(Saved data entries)
=== Begin Enclosure ===
(** With limit detection, an open polyline comes out in the order of its
    vertices, from the end with the lower index: the item order is the
    path, followed by the other vertices in ascending order, and edge [k]
    of the output joins the positions [k] and [k + 1]. *)
Theorem open_polyline_in_path_order :
  forall verts_in edges_in order path,
    NoDup verts_in ->
    Forall (fun i => i < length verts_in) path ->
    NoDup path ->
    trail edges_in order path ->
    edges_in <> [] ->
    hd 0 path < last path 0 ->
    sort_vertices_by_connexions verts_in edges_in true =
      Ok (coords verts_in (path ++ off_path (length verts_in) path),
          map (fun k => (k, S k)) (seq 0 (length edges_in)),
          path ++ off_path (length verts_in) path).
Proof.
  intros verts_in edges_in order path Hv Hr Hd Ht Hne Hlt.
  pose proof (@trail_length edges_in order path Ht) as Hlen.
  rewrite chain_length in Hlen.
  assert (Hlen' : length order = length edges_in).
  { destruct Ht as [Hp _]. apply Permutation_length in Hp.
    now rewrite length_seq in Hp. }
  destruct order as [| o rest];
    [destruct edges_in; [congruence | discriminate] |].
  destruct path as [| a [| b r]]; try discriminate.
  cbn [hd] in Hlt.
  destruct (@polyline_first_limit verts_in edges_in o a b rest r Ht Hd Hr Hlt)
    as (s & i & lims & e & Hl & -> & He & Hab).
  destruct (@init_standing edges_in o s a b rest e (proj1 Ht) He Hab)
    as (ec & Hpop & Hst).
  assert (Hinit : walk_init verts_in edges_in true =
                  Ok (true, lims, mk_state [] [] [] ec o s)).
  { unfold walk_init. rewrite Hl. cbn [bind andb length Nat.ltb Nat.leb getitem
                                       nth_error tl lim_edge lim_side fst snd].
    rewrite Hpop. reflexivity. }
  assert (Hnp : NoDup (tl (a :: b :: r))).
  { apply NoDup_cons_iff in Hd. tauto. }
  rewrite (@connex_along verts_in edges_in true (o :: rest) (a :: b :: r)
             true lims _ Hv Ht Hnp Hr Hinit Hst).
  rewrite first_occurrences_chain, (@first_occurrences_NoDup _ Hd), fold_note_off_path.
  do 3 f_equal.
  etransitivity;
    [exact (@reindex_chain (a :: b :: r) []
              (off_path (length verts_in) (a :: b :: r))
              (@off_path_NoDup (length verts_in) _ Hd)) |].
  cbn [length]. now rewrite <- Hlen', Hlen.
Qed.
=== End Enclosure ===
[INSTRUCTIONS TO FOLLOW] Your task is to repeat the entries exactly.

[EXERCISE RESULT]
(** With limit detection, an open polyline comes out in the order of its
    vertices, from the end with the lower index: the item order is the
    path, followed by the other vertices in ascending order, and edge [k]
    of the output joins the positions [k] and [k + 1]. *)
Theorem open_polyline_in_path_order :
  forall verts_in edges_in order path,
    NoDup verts_in ->
    Forall (fun i => i < length verts_in) path ->
    NoDup path ->
    trail edges_in order path ->
    edges_in <> [] ->
    hd 0 path < last path 0 ->
    sort_vertices_by_connexions verts_in edges_in true =
      Ok (coords verts_in (path ++ off_path (length verts_in) path),
          map (fun k => (k, S k)) (seq 0 (length edges_in)),
          path ++ off_path (length verts_in) path).
Proof.
  intros verts_in edges_in order path Hv Hr Hd Ht Hne Hlt.
  pose proof (@trail_length edges_in order path Ht) as Hlen.
  rewrite chain_length in Hlen.
  assert (Hlen' : length order = length edges_in).
  { destruct Ht as [Hp _]. apply Permutation_length in Hp.
    now rewrite length_seq in Hp. }
  destruct order as [| o rest];
    [destruct edges_in; [congruence | discriminate] |].
  destruct path as [| a [| b r]]; try discriminate.
  cbn [hd] in Hlt.
  destruct (@polyline_first_limit verts_in edges_in o a b rest r Ht Hd Hr Hlt)
    as (s & i & lims & e & Hl & -> & He & Hab).
  destruct (@init_standing edges_in o s a b rest e (proj1 Ht) He Hab)
    as (ec & Hpop & Hst).
  assert (Hinit : walk_init verts_in edges_in true =
                  Ok (true, lims, mk_state [] [] [] ec o s)).
  { unfold walk_init. rewrite Hl. cbn [bind andb length Nat.ltb Nat.leb getitem
                                       nth_error tl lim_edge lim_side fst snd].
    rewrite Hpop. reflexivity. }
  assert (Hnp : NoDup (tl (a :: b :: r))).
  { apply NoDup_cons_iff in Hd. tauto. }
  rewrite (@connex_along verts_in edges_in true (o :: rest) (a :: b :: r)
             true lims _ Hv Ht Hnp Hr Hinit Hst).
  rewrite first_occurrences_chain, (@first_occurrences_NoDup _ Hd), fold_note_off_path.
  do 3 f_equal.
  etransitivity;
    [exact (@reindex_chain (a :: b :: r) []
              (off_path (length verts_in) (a :: b :: r))
              (@off_path_NoDup (length verts_in) _ Hd)) |].
  cbn [length]. now rewrite <- Hlen', Hlen.
Qed.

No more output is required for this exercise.